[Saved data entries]

(* ===== verification/BridgeWitnesses.v ===== *)
(** * The Bridge theorems on concrete inputs

    Each hypothesis of a theorem about the Bridge integration and its referrals
    holds of the simulated services of [BridgeSimulation], on inputs where the
    theorem has something to say. *)

From stdpp Require Import base gmap list strings.
From Stdlib Require Import ZArith Lia Ascii QArith.
From S2P Require Import Prelude JsStrings JsNumbers JsDecimals Processes Errors MoneyAmounts World.
From S2P Require Import Ibex Simulation TopupWorld TransferRequests TopupSimulation Json BridgeWorld.
From S2P Require Import BridgeRepo BridgeFees BridgeService Referrals Invites BridgeReconciliation.
From S2P Require Import BridgeWebhooks BridgeReplay BridgeWithdrawals ReferralRewards BridgeSettlement.
From S2P Require Import BridgeGates BridgeSimulation.

Open Scope Z_scope.

(** Two processes that take turns. *)
Definition turns (n : nat) : list nat := concat (replicate n [0; 1]%nat).

(** Carol's withdrawal, initiated twice at the same time. *)
Definition both_initiate : list bridge_request :=
  [InitiateWithdrawal carol_id (sim_object_id 9); InitiateWithdrawal carol_id (sim_object_id 9)].

Definition approved_world : @bworld simulated reliable sim_bridge :=
  bridge_start (Some "approved") one_row ∅.

Definition initiated_world : @bworld simulated reliable sim_bridge :=
  (exec (turns 60) (serve <$> both_initiate) approved_world).2.

Definition one_row_wf : rows_wf (s_withdrawals (b_store approved_world)).
Proof.
  change (rows_wf one_row). intros id r. unfold one_row. rewrite lookup_singleton_Some.
  by intros [<- <-].
Defined.

Lemma withdrawals_paid_once_witness :
  length (b_sent initiated_world) = 1%nat /\
  exists paid : list (string * string * crypto_send),
    (exists new, b_sent initiated_world = b_sent approved_world ++ new /\ new ≡ₚ paid.*2) /\
    NoDup paid.*1.*1 /\
    Forall (fun '(id, amount, c) =>
      number_of amount (cs_amount c) /\
      (forall r, s_withdrawals (b_store approved_world) !! id = Some r ->
         wd_status r = WPending /\ wd_amount r = amount) /\
      exists r, s_withdrawals (b_store initiated_world) !! id = Some r /\ wd_status r <> WPending) paid.
Proof.
  split; [vm_compute; reflexivity|]. unfold initiated_world.
  exact (withdrawals_paid_once both_initiate approved_world (turns 60) one_row_wf).
Defined.


(** The events of the transfer. *)
Definition transfer_done : json :=
  JObj [("event_id", JStr "e2"); ("event_type", JStr "transfer.payment_processed");
        ("event_object", JObj [("id", JStr "transfer0"); ("state", JStr "payment_processed")])].

Definition sent_world : @bworld simulated reliable sim_bridge :=
  (run (initiateWithdrawal carol_id (sim_object_id 9)) approved_world).2.

Lemma transfer_answer_truthful_witness :
  settled_row "transfer0" WUsdtSent sent_world /\
  settled_row "transfer0" WCompleted (run (transferHandler transfer_done) sent_world).2 /\
  audit_is "transfer0" TransferCompleted (run (transferHandler transfer_done) sent_world).2.
Proof.
  split.
  - exists (sim_object_id 9), (default carols_row (s_withdrawals (b_store sent_world) !! sim_object_id 9)).
    by split_and!; vm_compute.
  - apply (transfer_answer_truthful transfer_done "transfer0" "success" sent_world).
    + intros id r. assert (map_Forall (fun id r => wd_id r = id) (s_withdrawals (b_store sent_world))) as Hf.
      { apply (bool_decide_unpack _). vm_compute. exact I. }
      apply Hf.
    + reflexivity.
    + by left.
    + rewrite (surjective_pairing (run (transferHandler transfer_done) sent_world)) at 1.
      f_equal.
Defined.

(** A receipt whose currency has a [toString] of its own is not answered. *)
Definition odd_receipt : json := JObj [("currency", JObj [("toString", JStr "usdt")])].

Lemma webhooks_answered_witness :
  (exists a, (run (transferHandler transfer_done) sent_world).1 = Ok a) /\
  exists e, run (cryptoReceiveHandler odd_receipt) sent_world = (Throw e, sent_world).
Proof.
  split.
  - destruct (webhooks_answered transfer_done sent_world) as (_ & Ht & _). exact (Ht eq_refl).
  - destruct (webhooks_answered odd_receipt sent_world) as (_ & _ & _ & _ & _ & Hc). exact (Hc eq_refl).
Defined.

(** Carol is approved by two deliveries at the same time. *)
Definition approval (event : string) : json :=
  JObj [("event_id", JStr event);
        ("event_object", JObj [("customer_id", JStr "customer1"); ("kyc_status", JStr "approved")])].
Definition two_approvals : list referral_request :=
  [Integration (KycHook (approval "e1")); Integration (KycHook (approval "e3"))].

Definition reviewed_world : @bworld simulated reliable sim_bridge :=
  bridge_start (Some "under_review") ∅ one_invite.

Definition rewarded_world : @bworld simulated reliable sim_bridge :=
  (exec (turns 200) (serve_referral <$> two_approvals) reviewed_world).2.

Definition one_invite_ids : forall id i, s_invites (b_store reviewed_world) !! id = Some i -> iv_id i = id.
Proof.
  change (forall id i, one_invite !! id = Some i -> iv_id i = id).
  intros id i. unfold one_invite. rewrite lookup_singleton_Some. by intros [<- <-].
Defined.

Definition one_invite_indexes : indexes (s_invites (b_store reviewed_world)).
Proof.
  change (indexes one_invite). intros id id' i i' Hne Hi Hi'. unfold one_invite in *.
  rewrite lookup_singleton_Some in Hi, Hi'. destruct Hi as [<- _], Hi' as [<- _]. done.
Defined.

Lemma referrals_rewarded_once_witness :
  length (w_paid (t_base (b_top rewarded_world))) = 2%nat /\
  exists claimed : list string,
    NoDup claimed /\
    (length (w_paid (t_base (b_top rewarded_world))) <=
     length (w_paid (t_base (b_top reviewed_world))) + 2 * length claimed)%nat /\
    Forall (fun id =>
      (forall i, s_invites (b_store reviewed_world) !! id = Some i -> iv_rewardStatus i = None) /\
      exists i, s_invites (b_store rewarded_world) !! id = Some i /\ is_Some (iv_rewardStatus i)) claimed.
Proof.
  split; [vm_compute; reflexivity|]. unfold rewarded_world.
  exact (referrals_rewarded_once two_approvals reviewed_world (turns 200) one_invite_ids one_invite_indexes).
Defined.

(** Twenty dollars, with gas at one gwei and ether at 3000 dollars. *)
Definition twenty : js_num := JsNum 5629499534213120 (-48).

Lemma customer_fee_adds_up_witness :
  parseFloat "20" = Fin twenty /\
  let e := computeCustomerFeeEstimateFromGasMarket "20" (mkGas (Fin (num_of_Z 1)) (num_of_Z 3000))
    defaultWithdrawalFeeEstimateConfig (num_of_Z 1) in
  exists flash bridge gas,
    flashFee e = render_fixed 2 flash /\ estimatedBridgeFee e = render_fixed 2 bridge /\
    estimatedGasBuffer e = render_fixed 2 gas /\
    estimatedCustomerFee e = render_fixed 2 (flash + bridge + gas).
Proof.
  split; [vm_compute; reflexivity|].
  apply (customer_fee_adds_up "20" twenty (num_of_Z 1) (num_of_Z 3000) defaultWithdrawalFeeEstimateConfig (num_of_Z 1));
    [vm_compute; reflexivity|..]; split; vm_compute; discriminate.
Defined.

--- Try it ---
Copy down the complete data exactly as supplied.

--- Answer area ---
(* ===== verification/BridgeWitnesses.v ===== *)
(** * The Bridge theorems on concrete inputs

    Each hypothesis of a theorem about the Bridge integration and its referrals
    holds of the simulated services of [BridgeSimulation], on inputs where the
    theorem has something to say. *)

From stdpp Require Import base gmap list strings.
From Stdlib Require Import ZArith Lia Ascii QArith.
From S2P Require Import Prelude JsStrings JsNumbers JsDecimals Processes Errors MoneyAmounts World.
From S2P Require Import Ibex Simulation TopupWorld TransferRequests TopupSimulation Json BridgeWorld.
From S2P Require Import BridgeRepo BridgeFees BridgeService Referrals Invites BridgeReconciliation.
From S2P Require Import BridgeWebhooks BridgeReplay BridgeWithdrawals ReferralRewards BridgeSettlement.
From S2P Require Import BridgeGates BridgeSimulation.

Open Scope Z_scope.

(** Two processes that take turns. *)
Definition turns (n : nat) : list nat := concat (replicate n [0; 1]%nat).

(** Carol's withdrawal, initiated twice at the same time. *)
Definition both_initiate : list bridge_request :=
  [InitiateWithdrawal carol_id (sim_object_id 9); InitiateWithdrawal carol_id (sim_object_id 9)].

Definition approved_world : @bworld simulated reliable sim_bridge :=
  bridge_start (Some "approved") one_row ∅.

Definition initiated_world : @bworld simulated reliable sim_bridge :=
  (exec (turns 60) (serve <$> both_initiate) approved_world).2.

Definition one_row_wf : rows_wf (s_withdrawals (b_store approved_world)).
Proof.
  change (rows_wf one_row). intros id r. unfold one_row. rewrite lookup_singleton_Some.
  by intros [<- <-].
Defined.

Lemma withdrawals_paid_once_witness :
  length (b_sent initiated_world) = 1%nat /\
  exists paid : list (string * string * crypto_send),
    (exists new, b_sent initiated_world = b_sent approved_world ++ new /\ new ≡ₚ paid.*2) /\
    NoDup paid.*1.*1 /\
    Forall (fun '(id, amount, c) =>
      number_of amount (cs_amount c) /\
      (forall r, s_withdrawals (b_store approved_world) !! id = Some r ->
         wd_status r = WPending /\ wd_amount r = amount) /\
      exists r, s_withdrawals (b_store initiated_world) !! id = Some r /\ wd_status r <> WPending) paid.
Proof.
  split; [vm_compute; reflexivity|]. unfold initiated_world.
  exact (withdrawals_paid_once both_initiate approved_world (turns 60) one_row_wf).
Defined.


(** The events of the transfer. *)
Definition transfer_done : json :=
  JObj [("event_id", JStr "e2"); ("event_type", JStr "transfer.payment_processed");
        ("event_object", JObj [("id", JStr "transfer0"); ("state", JStr "payment_processed")])].

Definition sent_world : @bworld simulated reliable sim_bridge :=
  (run (initiateWithdrawal carol_id (sim_object_id 9)) approved_world).2.

Lemma transfer_answer_truthful_witness :
  settled_row "transfer0" WUsdtSent sent_world /\
  settled_row "transfer0" WCompleted (run (transferHandler transfer_done) sent_world).2 /\
  audit_is "transfer0" TransferCompleted (run (transferHandler transfer_done) sent_world).2.
Proof.
  split.
  - exists (sim_object_id 9), (default carols_row (s_withdrawals (b_store sent_world) !! sim_object_id 9)).
    by split_and!; vm_compute.
  - apply (transfer_answer_truthful transfer_done "transfer0" "success" sent_world).
    + intros id r. assert (map_Forall (fun id r => wd_id r = id) (s_withdrawals (b_store sent_world))) as Hf.
      { apply (bool_decide_unpack _). vm_compute. exact I. }
      apply Hf.
    + reflexivity.
    + by left.
    + rewrite (surjective_pairing (run (transferHandler transfer_done) sent_world)) at 1.
      f_equal.
Defined.

(** A receipt whose currency has a [toString] of its own is not answered. *)
Definition odd_receipt : json := JObj [("currency", JObj [("toString", JStr "usdt")])].

Lemma webhooks_answered_witness :
  (exists a, (run (transferHandler transfer_done) sent_world).1 = Ok a) /\
  exists e, run (cryptoReceiveHandler odd_receipt) sent_world = (Throw e, sent_world).
Proof.
  split.
  - destruct (webhooks_answered transfer_done sent_world) as (_ & Ht & _). exact (Ht eq_refl).
  - destruct (webhooks_answered odd_receipt sent_world) as (_ & _ & _ & _ & _ & Hc). exact (Hc eq_refl).
Defined.

(** Carol is approved by two deliveries at the same time. *)
Definition approval (event : string) : json :=
  JObj [("event_id", JStr event);
        ("event_object", JObj [("customer_id", JStr "customer1"); ("kyc_status", JStr "approved")])].
Definition two_approvals : list referral_request :=
  [Integration (KycHook (approval "e1")); Integration (KycHook (approval "e3"))].

Definition reviewed_world : @bworld simulated reliable sim_bridge :=
  bridge_start (Some "under_review") ∅ one_invite.

Definition rewarded_world : @bworld simulated reliable sim_bridge :=
  (exec (turns 200) (serve_referral <$> two_approvals) reviewed_world).2.

Definition one_invite_ids : forall id i, s_invites (b_store reviewed_world) !! id = Some i -> iv_id i = id.
Proof.
  change (forall id i, one_invite !! id = Some i -> iv_id i = id).
  intros id i. unfold one_invite. rewrite lookup_singleton_Some. by intros [<- <-].
Defined.

Definition one_invite_indexes : indexes (s_invites (b_store reviewed_world)).
Proof.
  change (indexes one_invite). intros id id' i i' Hne Hi Hi'. unfold one_invite in *.
  rewrite lookup_singleton_Some in Hi, Hi'. destruct Hi as [<- _], Hi' as [<- _]. done.
Defined.

Lemma referrals_rewarded_once_witness :
  length (w_paid (t_base (b_top rewarded_world))) = 2%nat /\
  exists claimed : list string,
    NoDup claimed /\
    (length (w_paid (t_base (b_top rewarded_world))) <=
     length (w_paid (t_base (b_top reviewed_world))) + 2 * length claimed)%nat /\
    Forall (fun id =>
      (forall i, s_invites (b_store reviewed_world) !! id = Some i -> iv_rewardStatus i = None) /\
      exists i, s_invites (b_store rewarded_world) !! id = Some i /\ is_Some (iv_rewardStatus i)) claimed.
Proof.
  split; [vm_compute; reflexivity|]. unfold rewarded_world.
  exact (referrals_rewarded_once two_approvals reviewed_world (turns 200) one_invite_ids one_invite_indexes).
Defined.

(** Twenty dollars, with gas at one gwei and ether at 3000 dollars. *)
Definition twenty : js_num := JsNum 5629499534213120 (-48).

Lemma customer_fee_adds_up_witness :
  parseFloat "20" = Fin twenty /\
  let e := computeCustomerFeeEstimateFromGasMarket "20" (mkGas (Fin (num_of_Z 1)) (num_of_Z 3000))
    defaultWithdrawalFeeEstimateConfig (num_of_Z 1) in
  exists flash bridge gas,
    flashFee e = render_fixed 2 flash /\ estimatedBridgeFee e = render_fixed 2 bridge /\
    estimatedGasBuffer e = render_fixed 2 gas /\
    estimatedCustomerFee e = render_fixed 2 (flash + bridge + gas).
Proof.
  split; [vm_compute; reflexivity|].
  apply (customer_fee_adds_up "20" twenty (num_of_Z 1) (num_of_Z 3000) defaultWithdrawalFeeEstimateConfig (num_of_Z 1));
    [vm_compute; reflexivity|..]; split; vm_compute; discriminate.
Defined.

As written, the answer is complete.